Street Talk understands the Paris-headquartered Sodexo has snapped up the company that keeps the miners of Australia fed, watered and sheltered, for about $100 million.
Morris, which provides a broad range of catering, cleaning and maintenance services to remote mining camps, was half-owned by private equity firm Catalyst Investment Management, with the other 50 per cent held by a wealthy West Australian family.
Sources said Sodexo saw off interest from Danish outsourcing giant ISS and London-listed Compass Group.
As this column revealed, the mandate to sell Morris Corp was awarded to Greenhill Australia in December last year.
Elsewhere, Adventist HealthCare has launched a sale process for Dalcross Private Hospital, located in Killara, on Sydney's upper north shore, which will target aged care operators, lifestyle communities and residential developers.
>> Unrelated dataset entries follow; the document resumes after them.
(** The requests that [get] can make for a locator. *)
Definition get_request (ual : UAL) (e : event) : Prop :=
  match e with
  | EvGet u hashFunctionId _ => u = ual /\ hashFunctionId = 1
  | EvSleep _ => True
  | EvGetOperationResult _ operation _ => operation = "get"
  | _ => False
  end.

Definition is_bid_or_update_state (e : event) : bool :=
  match e with
  | EvBidSuggestion _ _ | EvUpdateAssetState _ _ => true
  | _ => false
  end.

Definition is_update_state (e : event) : bool :=
  match e with EvUpdateAssetState _ _ => true | _ => false end.

Definition is_mint (e : event) : bool :=
  match e with EvCreateAsset _ _ => true | _ => false end.

Definition is_increase (e : event) : bool :=
  match e with EvIncreaseAllowance _ _ _ => true | _ => false end.

(** Two programs that do the same from every state. *)
Definition same_program {W A} (m m' : M W A) : Prop := forall s, m s = m' s.

Section Polls.
Context {W : Type}.
Context {ledger : BlockchainRequest.t W} {node : NodeRequest.t W}.
Context {clock : Clock W}.
Context {provider : BlockchainProvider} {utils : Utils}.

Lemma polled_answered operation_id operation n d b r t :
  polled (fun x => x) operation_id operation n d b r t ->
  answered operation_id operation r t.
Proof.
  revert d t. induction n as [|n IH]; intros d t; simpl.
  - intros [-> ->]. split; [constructor|done].
  - intros (o & t' & -> & H).
    destruct (unfinished o) eqn:Ho.
    + destruct (IH _ _ H) as [Hpoll Hlast]. split.
      * by repeat constructor.
      * intros x Hx. specialize (Hlast x Hx).
        destruct t' as [|e t']; [done|]. exact Hlast.
    + destruct H as [-> ->]. split; [by repeat constructor|].
      intros x. destruct o as [resp|e]; simpl; [|done].
      destruct (validate_operation_status resp); simpl; [|done].
      by intros [= ->].
Qed.

Lemma get_operation_result_answered operation_id operation :
  wp (W:=W) (get_operation_result operation_id operation)
     (answered operation_id operation).
Proof.
  eapply wp_mono; [apply (retry_polled (fun x => x))|].
  intros r t. apply polled_answered.
Qed.


(** A retried function whose attempts emit only events of one kind, and
    return only values of one kind, is a loop that does the same. *)
Lemma retry_returns {A} (P : event -> Prop) (R : A -> Prop)
    catch n d b (func : M W A) :
  (forall d', P (EvSleep d')) ->
  wp func (fun r t => Forall P t /\ forall a, r = Ok a -> R a) ->
  wp (retry catch n d b func)
     (fun r t => Forall P t /\ forall a, r = Ok a -> R a).
Proof.
  intros Hs Hf. revert d. induction n as [|n IH]; intros d; simpl.
  - apply wp_raise. split; [constructor|done].
  - apply wp_bind, wp_time_sleep, wp_try_except.
    eapply wp_mono; [exact Hf|]. intros [a|e] t [Ht Ha].
    + split; [by constructor|done].
    + destruct (catch e).
      * eapply wp_mono; [apply IH|]. intros r' t' [Ht' Ha'].
        split; [|done]. constructor; [done|]. by apply Forall_app_2.
      * apply wp_raise. split; [|done].
        constructor; [done|]. by rewrite app_nil_r.
Qed.

Lemma same_program_refl {A} (m : M W A) : same_program m m.
Proof. by intros s. Qed.

Lemma same_program_bind {A B} (m m' : M W A) (k k' : A -> M W B) :
  same_program m m' -> (forall a, same_program (k a) (k' a)) ->
  same_program (bind m k) (bind m' k').
Proof.
  intros Hm Hk s. unfold bind. rewrite Hm.
  destruct (m' s) as [[a|e] s']; [apply Hk|done].
Qed.

Lemma same_program_bind_returned {A B} (R : A -> Prop) (m : M W A)
    (k k' : A -> M W B) :
  wp m (fun r _ => forall a, r = Ok a -> R a) ->
  (forall a, R a -> same_program (k a) (k' a)) ->
  same_program (bind m k) (bind m k').
Proof.
  intros Hm Hk s. unfold bind.
  destruct (Hm s) as (t & _ & Ha).
  destruct (m s) as [[a|e] s']; [|done]. apply Hk, Ha. done.
Qed.

Lemma filter_none (f : event -> bool) (t : list event) :
  Forall (fun e => f e = false) t -> List.filter f t = [].
Proof.
  induction 1 as [|e t He _ IH]; simpl; [done|]. by rewrite He.
Qed.
End Polls.

(** As [wp_step], with poll loops that tell which response they
    returned. *)
Ltac wp_step_answered :=
  lazymatch goal with
  | |- wp (get_operation_result ?i ?o) _ =>
      eapply wp_mono; [apply (get_operation_result_answered i o)|];
      intros [?|?] ? [? ?]; cbv beta iota zeta
  | _ => wp_step
  end.

Section Further.
Context {W : Type}.
Context {ledger : BlockchainRequest.t W} {node : NodeRequest.t W}.
Context {clock : Clock W}.
Context {provider : BlockchainProvider} {utils : Utils}.

(** X1: without a token amount, [create] pays what the node suggests: the
    amount of every allowance increase and of every mint is the bid that
    the node returned for the public assertion of the content, its size,
    the number of epochs, the storage contract and hash function 1, on the
    chain that the table of networks names for the ledger's chain id. *)
Theorem create_pays_the_suggested_bid
    (w : W) (content : Content) (epochs_number : Z) (immutable : bool)
    (type : ContentType) :
  let t := trace (run (create content epochs_number None immutable type)
                    w).2 in
  forall amount,
    (exists spender o, In (EvIncreaseAllowance spender amount o) t) \/
    (exists a o, In (EvCreateAsset a o) t /\ ca_tokenAmount a = amount) ->
    exists assertions chain chain_name storage bid,
      _process_content content type = Ok assertions /\
      In (EvChainId (Ok chain)) t /\
      SUPPORTED_NETWORKS !! chain = Some chain_name /\
      In (EvGetAssetStorageAddress "ContentAssetStorage" (Ok storage)) t /\
      In (EvBidSuggestion
            {| bs_blockchain := chain_name;
               bs_epochs_number := epochs_number;
               bs_size := size (pub_metadata (a_public assertions));
               bs_contract := storage;
               bs_assertion_id := pub_id (a_public assertions);
               bs_hash_function_id := 1 |} (Ok bid)) t /\
      amount = bidSuggestion bid.
Proof.
  by_wp. unfold create, getitem_SUPPORTED_NETWORKS.
  autounfold with methods.
  repeat wp_step.
  all: intros amount [(? & ? & Hin)|(? & ? & Hin & <-)]; locate_event.
  all: destruct (SUPPORTED_NETWORKS !! _) eqn:?; simplify_eq.
  all: eexists _, _, _, _, _.
  all: repeat (split;
               [first [reflexivity | eassumption | simpl; by eauto 15]|]).
  all: reflexivity.
Qed.

(** X2: content that cannot be processed costs nothing: [create] and [update]
    raise before any request is made, and leave the world as it was. *)
Theorem unprocessable_content_makes_no_request
    (w : W) (ual : UAL) (content : Content) (epochs_number : Z)
    (token_amount : option Z) (immutable : bool) (type : ContentType)
    (e : exn) :
  _process_content content type = Raise e ->
  run (create content epochs_number token_amount immutable type) w
    = (Raise e, {| world := w; trace := [] |}) /\
  run (update ual content token_amount type) w
    = (match parse_ual ual with
       | Ok _ => Raise e
       | Raise malformed => Raise malformed
       end, {| world := w; trace := [] |}).
Proof.
  intros H. unfold run, create, update, bind, lift. rewrite H.
  split; [done|]. by destruct (parse_ual ual).
Qed.

(** X3: a chain id that the table of networks does not know stops [create]
    and [update] with a KeyError right after the chain-id request, which is
    their only request. *)
Theorem unknown_chain_stops_after_chain_id
    (w : W) (ual : UAL) (content : Content) (epochs_number : Z)
    (token_amount : option Z) (immutable : bool) (type : ContentType)
    (chain : Z) :
  SUPPORTED_NETWORKS !! chain = None ->
  (In (EvChainId (Ok chain))
      (trace (run (create content epochs_number token_amount immutable type)
                w).2) ->
   (exists key,
      (run (create content epochs_number token_amount immutable type) w).1
      = Raise (KeyError key)) /\
   trace (run (create content epochs_number token_amount immutable type) w).2
   = [EvChainId (Ok chain)]) /\
  (In (EvChainId (Ok chain))
      (trace (run (update ual content token_amount type) w).2) ->
   (exists key,
      (run (update ual content token_amount type) w).1
      = Raise (KeyError key)) /\
   trace (run (update ual content token_amount type) w).2
   = [EvChainId (Ok chain)]).
Proof.
  intros Hchain. split.
  - by_wp. unfold create, getitem_SUPPORTED_NETWORKS.
    autounfold with methods. repeat wp_step.
    all: intros Hin; locate_event.
    all: try (rewrite Hchain in *; simplify_eq).
    all: by eauto.
  - by_wp. unfold update, get_agreement_id, getitem_SUPPORTED_NETWORKS.
    autounfold with methods. repeat wp_step.
    all: intros Hin; locate_event.
    all: try (rewrite Hchain in *; simplify_eq).
    all: by eauto.
Qed.

(** X4: once the mint has gone through, [create] never decreases the
    allowance, whatever fails afterwards. *)
Theorem create_keeps_allowance_after_mint
    (w : W) (content : Content) (epochs_number : Z)
    (token_amount : option Z) (immutable : bool) (type : ContentType)
    (a : CreateArgs) (receipt : TxReceipt) :
  let t :=
    trace (run (create content epochs_number token_amount immutable type)
             w).2 in
  In (EvCreateAsset a (Ok receipt)) t ->
  Forall (fun ev => is_decrease ev = false) t.
Proof.
  by_wp. unfold create. autounfold with methods. repeat wp_step.
  all: intros Hin; locate_event.
  all: forall_trace.
Qed.

(** X5: a receipt without a mint event: after a mint that went through,
    [create] raises IndexError when the decoded events are empty, and
    KeyError when the first event has no token id; the mint is then its
    last request, so that nothing is stored or published. *)
Theorem create_without_mint_event
    (w : W) (content : Content) (epochs_number : Z)
    (token_amount : option Z) (immutable : bool) (type : ContentType)
    (a : CreateArgs) (receipt : TxReceipt) (events : list EventData) :
  let r :=
    (run (create content epochs_number token_amount immutable type) w).1 in
  let t :=
    trace (run (create content epochs_number token_amount immutable type)
             w).2 in
  In (EvCreateAsset a (Ok receipt)) t ->
  decode_logs_event receipt "ContentAsset" "AssetMinted" = Ok events ->
  match events with
  | [] => r = Raise IndexError /\ last t = Some (EvCreateAsset a (Ok receipt))
  | ev :: _ =>
      args ev !! "tokenId" = None ->
      r = Raise (KeyError "tokenId") /\
      last t = Some (EvCreateAsset a (Ok receipt))
  end.
Proof.
  by_wp. unfold create, minted_token_id. autounfold with methods.
  repeat wp_step.
  all: intros Hin Hdec; locate_event.
  all: try match goal with
           | H1 : decode_logs_event ?r ?c ?n = Ok ?x,
             H2 : decode_logs_event ?r ?c ?n = Ok ?y |- _ =>
               lazymatch x with
               | y => fail
               | _ => assert (x = y) by congruence; subst
               end
           end.
  all: destruct events as [|ev events]; simplify_eq; simpl in *.
  all: try (intros Hev; rewrite Hev in *); simplify_eq.
  all: first [congruence | by split].
Qed.

(** X7: what [create] publishes is what it minted and stored: every publish
    request carries the public assertion of the content, whose id (as
    bytes) is the one of a mint that went through, the token id of the
    first event decoded from the receipt of that mint, and hash function
    1; every entry of the local store that went before it is for the same
    chain, contract and token. *)
Theorem create_publishes_what_it_minted
    (w : W) (content : Content) (epochs_number : Z)
    (token_amount : option Z) (immutable : bool) (type : ContentType)
    (pa : AssertionArgs) (o : res OperationId) :
  let t :=
    trace (run (create content epochs_number token_amount immutable type)
             w).2 in
  In (EvPublish pa o) t ->
  exists assertions ca receipt events l stored,
    _process_content content type = Ok assertions /\
    aa_assertion_id pa = pub_id (a_public assertions) /\
    aa_assertion pa = pub_content (a_public assertions) /\
    aa_hash_function_id pa = 1 /\
    In (EvCreateAsset ca (Ok receipt)) t /\
    ca_assertionId ca = Web3_to_bytes (aa_assertion_id pa) /\
    decode_logs_event receipt "ContentAsset" "AssetMinted" = Ok events /\
    minted_token_id events = Ok (aa_token_id pa) /\
    In (EvLocalStore l (Ok stored)) t /\
    Forall (fun entry =>
              se_blockchain entry = aa_blockchain pa /\
              se_contract entry = aa_contract pa /\
              se_tokenId entry = aa_token_id pa) l.
Proof.
  by_wp. unfold create. autounfold with methods. repeat wp_step.
  all: intros Hin; locate_event.
  all: eexists _, _, _, _, _, _.
  all: repeat (split;
               [first [reflexivity | eassumption | simpl; by eauto 15]|]).
  all: match goal with
       | H : assertions_list _ _ _ _ _ _ = Ok _ |- _ =>
           unfold assertions_list, getitem_private in H;
           repeat match type of H with
                  | context [match ?x with _ => _ end] => destruct x
                  end;
           simpl in H; simplify_eq
       end.
  all: by repeat constructor.
Qed.

(** X8: what [create] returns: a run that returns has ended on a response to
    a result request for the operation that its publish request opened; it
    returns the status of that response, the id of that operation, the id
    of the published assertion, and the locator formatted from the chain,
    contract and token of the publish request. *)
Theorem create_returns_the_published_asset
    (w : W) (content : Content) (epochs_number : Z)
    (token_amount : option Z) (immutable : bool) (type : ContentType)
    (result : AssetResult) :
  let r :=
    (run (create content epochs_number token_amount immutable type) w).1 in
  let t :=
    trace (run (create content epochs_number token_amount immutable type)
             w).2 in
  r = Ok result ->
  exists pa published response,
    In (EvPublish pa (Ok published)) t /\
    last t = Some (EvGetOperationResult (operationId published) "publish"
                     (Ok response)) /\
    result =
      {| r_UAL := format_ual (aa_blockchain pa) (aa_contract pa)
                    (aa_token_id pa);
         r_publicAssertionId := aa_assertion_id pa;
         r_operation := {| oi_operationId := operationId published;
                           oi_status := status response |} |}.
Proof.
  by_wp. unfold create. autounfold with methods. repeat wp_step_answered.
  all: intros Hr; simplify_eq.
  all: eexists _, _, _.
  all: split; [rewrite !in_app_iff; simpl; by eauto 20|].
  all: split; [|reflexivity].
  all: rewrite !app_nil_r; repeat apply last_app_Some; auto.
Qed.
There's also expected to be interest from various doctor groups wanting to maintain their practices or develop specialist practices in this part of Sydney.
Sources said the asset could fetch as much as $40 million with an information memorandum to hit pigeon-holes this week.
Adventist HealthCare is owned by the Seventh-day Adventist Church, and operates a number of healthcare businesses including Sydney Adventist Hospital (NSW's largest private hospital), San Day Surgery Hornsby and San Radiology.